Destaca, además, el estilo de la narración, una prosa sencilla, contenida, con un trabajo de introspección interesante. Dice Silvia Molina que cuando comenzó a escribirlo quería buscar metáforas o imágenes y se dio cuenta de que no podía, no tenía esa facilidad, entonces decidió escribir de acuerdo con su temperamento. “Muchas cosas salieron espontáneas y otras sí fueron conscientes como los epígrafes al inicio de cada capítulo, tomados de la obra de José Carlos. Empiezo con uno que dice: ‘Puedes decir lo que quieras, eso será la verdad aunque no puedas ni puedan tocarla’. Finalmente, es lo que hace la literatura. Aunque no estás contando una verdad, se convierte en verdad. Eso me daba licencia para no narrar la historia como fue sino como a mí me hubiera gustado que fuera”.
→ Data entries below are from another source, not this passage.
(** * Hazard Islands: population dynamics under hurricane perturbations

    A shallow embedding of the computational core of the application
    (odeSolver.ts, ecologyModel.ts, networkBuilder.ts, simulationEngine.ts,
    defaultNetwork.ts and the hurricane probabilities of Home.tsx)
    together with the properties stated about it.

    Conventions of the embedding.
    - A JavaScript [number] is an exact rational ([Qc], canonical fractions
      with Leibniz equality).  Rounding, infinities and NaN are outside the
      model; division by zero is [Qc]'s total division.
    - Where rounding decides what the code does, whether the loop of
      [solveODE] ends and where it ends, the integrator is embedded a
      second time over binary64 numbers, the kernel's primitive floats
      ([Ode64]).
    - [a[i]] on a number array is [read a i]; JavaScript yields [undefined]
      out of range, the model yields [0].  Statements that depend on such a
      read carry the dimension hypothesis that keeps it in range.
    - [Math.random()] is an explicit stream of draws, [Math.log] and
      [Math.sqrt] are parameters of the sections that use them.
    - A [while] loop is a fuelled recursion; [None] is a loop that does not
      terminate. *)

From Stdlib Require Import QArith Qcanon Qround Lqa Lia.
From Stdlib Require Import Floats.PrimFloat.
From stdpp Require Import base numbers list gmap strings.

Open Scope Qc_scope.

(** ** Numbers *)

Definition num (z : Z) : Qc := Qc_of_Z z.

Definition six : Qc := num 6.

(** [Math.min(a, b)] and [Math.max(a, b)]. *)
Definition Math_min (a b : Qc) : Qc := if bool_decide (b < a) then b else a.
Definition Math_max (a b : Qc) : Qc := if bool_decide (a < b) then b else a.

(** [a[i]] for a number array. *)
Definition read (a : list Qc) (i : nat) : Qc := default 0 (a !! i).

(** Injection of a loop counter. *)
Definition of_nat (n : nat) : Qc := Qc_of_Z (Z.of_nat n).

(** ** odeSolver.ts *)

Module Ode.

(** [{ t: number; y: number[] }] *)
Record Sample := mkSample { sample_t : Qc; sample_y : list Qc }.

Section Solver.

(** [params: any] *)
Context {P : Type}.

(** [type ODEFunction = (t, y, params) => number[]] *)
Definition ODEFunction : Type := Qc → list Qc → P → list Qc.

(** Single step of the RK4 solver. *)
Definition rk4Step (f : ODEFunction) (t : Qc) (y : list Qc) (dt : Qc)
    (params : P) : list Qc :=
  let k1 := f t y params in
  let y2 := imap (λ i yi, yi + (dt / 2) * read k1 i) y in
  let k2 := f (t + dt / 2) y2 params in
  let y3 := imap (λ i yi, yi + (dt / 2) * read k2 i) y in
  let k3 := f (t + dt / 2) y3 params in
  let y4 := imap (λ i yi, yi + dt * read k3 i) y in
  let k4 := f (t + dt) y4 params in
  imap (λ i yi,
    yi + (dt / six) * (read k1 i + 2 * read k2 i + 2 * read k3 i + read k4 i)) y.

(** The [while (t < t1)] loop of [solveODE]; [solution] is the array
    being pushed to. *)
Fixpoint solveODE_loop (fuel : nat) (f : ODEFunction) (t : Qc) (y : list Qc)
    (t1 dt : Qc) (params : P) (solution : list Sample) : option (list Sample) :=
  if bool_decide (t < t1) then
    match fuel with
    | O => None
    | S fuel' =>
        let step := Math_min dt (t1 - t) in
        let y' := rk4Step f t y step params in
        let t' := t + step in
        solveODE_loop fuel' f t' y' t1 dt params
          (solution ++ [mkSample t' y'])
    end
  else Some solution.

(** Number of iterations that the loop needs when [dt > 0]:
    [ceil((t1 - t0) / dt)]. *)
Definition solveODE_iterations (t0 t1 dt : Qc) : nat :=
  Z.to_nat (Qceiling (this ((t1 - t0) / dt))).

(** Solve the ODE from [t0] to [t1] with fixed time step.  The loop is
    given the fuel that it needs; [None] is the loop that never ends,
    with whatever fuel (see [solveODE_None_diverges]). *)
Definition solveODE (f : ODEFunction) (y0 : list Qc) (t0 t1 dt : Qc)
    (params : P) : option (list Sample) :=
  solveODE_loop (solveODE_iterations t0 t1 dt) f t0 y0 t1 dt params
    [mkSample t0 y0].

(** The classical four-stage Runge-Kutta update, written with vector
    operations as the specification states it. *)
Definition vadd (u v : list Qc) : list Qc := zip_with Qcplus u v.
Definition vscale (c : Qc) (v : list Qc) : list Qc := (Qcmult c) <$> v.

Definition rk4_classical (f : ODEFunction) (t : Qc) (y : list Qc) (dt : Qc)
    (params : P) : list Qc :=
  let k1 := f t y params in
  let k2 := f (t + dt / 2) (vadd y (vscale (dt / 2) k1)) params in
  let k3 := f (t + dt / 2) (vadd y (vscale (dt / 2) k2)) params in
  let k4 := f (t + dt) (vadd y (vscale dt k3)) params in
  vadd y (vscale (dt / six)
    (vadd (vadd (vadd k1 (vscale 2 k2)) (vscale 2 k3)) k4)).

(** A solution is a chain: consecutive samples are one RK4 step of size
    [min(dt, remaining time)] apart. *)
Definition rk4_chain (f : ODEFunction) (t1 dt : Qc) (params : P)
    (sol : list Sample) : Prop :=
  ∀ k a b, sol !! k = Some a → sol !! S k = Some b →
    let step := Math_min dt (t1 - sample_t a) in
    sample_t a < t1 ∧
    sample_t b = sample_t a + step ∧
    sample_y b = rk4Step f (sample_t a) (sample_y a) step params.

End Solver.

Arguments ODEFunction : clear implicits.

End Ode.

(** ** odeSolver.ts over binary64

    The same two functions with a [number] as it is at run time, an IEEE
    754 binary64 value with the rounded operations of the kernel's
    primitive floats. *)

Module Ode64.

(** [{ t: number; y: number[] }] *)
Record Sample := mkSample { sample_t : float; sample_y : list float }.

(** [Math.min(a, b)]: [NaN] when an argument is [NaN], and [-0] below
    [+0]. *)
Definition Math_min (a b : float) : float :=
  if is_nan a || is_nan b then nan
  else if (b <? a)%float then b
  else if (a <? b)%float then a
  else if get_sign a then a else b.

(** [a[i]] used as an operand: [undefined] out of range, which every
    arithmetic operation turns into [NaN]. *)
Definition read (a : list float) (i : nat) : float := default nan (a !! i).

Section Solver.

(** [params: any] *)
Context {P : Type}.

(** [type ODEFunction = (t, y, params) => number[]] *)
Definition ODEFunction : Type := float → list float → P → list float.

(** Single step of the RK4 solver. *)
Definition rk4Step (f : ODEFunction) (t : float) (y : list float) (dt : float)
    (params : P) : list float :=
  let k1 := f t y params in
  let y2 := imap (λ i yi, yi + (dt / 2) * read k1 i)%float y in
  let k2 := f (t + dt / 2)%float y2 params in
  let y3 := imap (λ i yi, yi + (dt / 2) * read k2 i)%float y in
  let k3 := f (t + dt / 2)%float y3 params in
  let y4 := imap (λ i yi, yi + dt * read k3 i)%float y in
  let k4 := f (t + dt)%float y4 params in
  imap (λ i yi,
    yi + (dt / 6) * (read k1 i + 2 * read k2 i + 2 * read k3 i + read k4 i))%float
    y.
Pasarían siete años desde la muerte de José Carlos Becerra, hasta que Silvia comenzó a escribir el libro. Para entonces los recuerdos se habían diluido. “El tiempo es un tamiz, una coladera donde se quedan muchas cosas. De esa vivencia quedó apenas una cosita. Tuve que pensar mucho, incluso investigar qué estaba sucediendo en esa época. De José Carlos recuerdo al hombre sencillo más que al poeta porque mientras estuvimos ahí, rara vez me leyó lo que escribía. Teníamos muchas cosas en común, él era tabasqueño, mi familia campechana; él había estudiado en Campeche y sabía muy bien quién era mi familia, quién había sido mi papá, la historia de Campeche. Eso nos acercó. Me gustaba de él que todo era motivo de asombro. Íbamos a los museos y conocía bien la historia de los clásicos, los griegos, los romanos. Al final me pasó una cosa terrible. Cuando regresaba de Londres a México mandé por barco mis libros, entre estos algunos de José Carlos que me había regalado. Nunca llegaron. Lo sigo lamentando”.
¿Cómo fue mirarse en esa historia hoy, después de 46 años? “Cuando leí las pruebas me dije: ‘Cómo pude escribir esto’. Ya no tengo nada que ver con esa historia, con esa época, con esa frescura. Y por eso no toqué nada, porque ya no soy la misma. Pensé que si tocaba algo lo echaría a perder. Toda experiencia en la vida te va formando. Yo soy el resultado de eso”.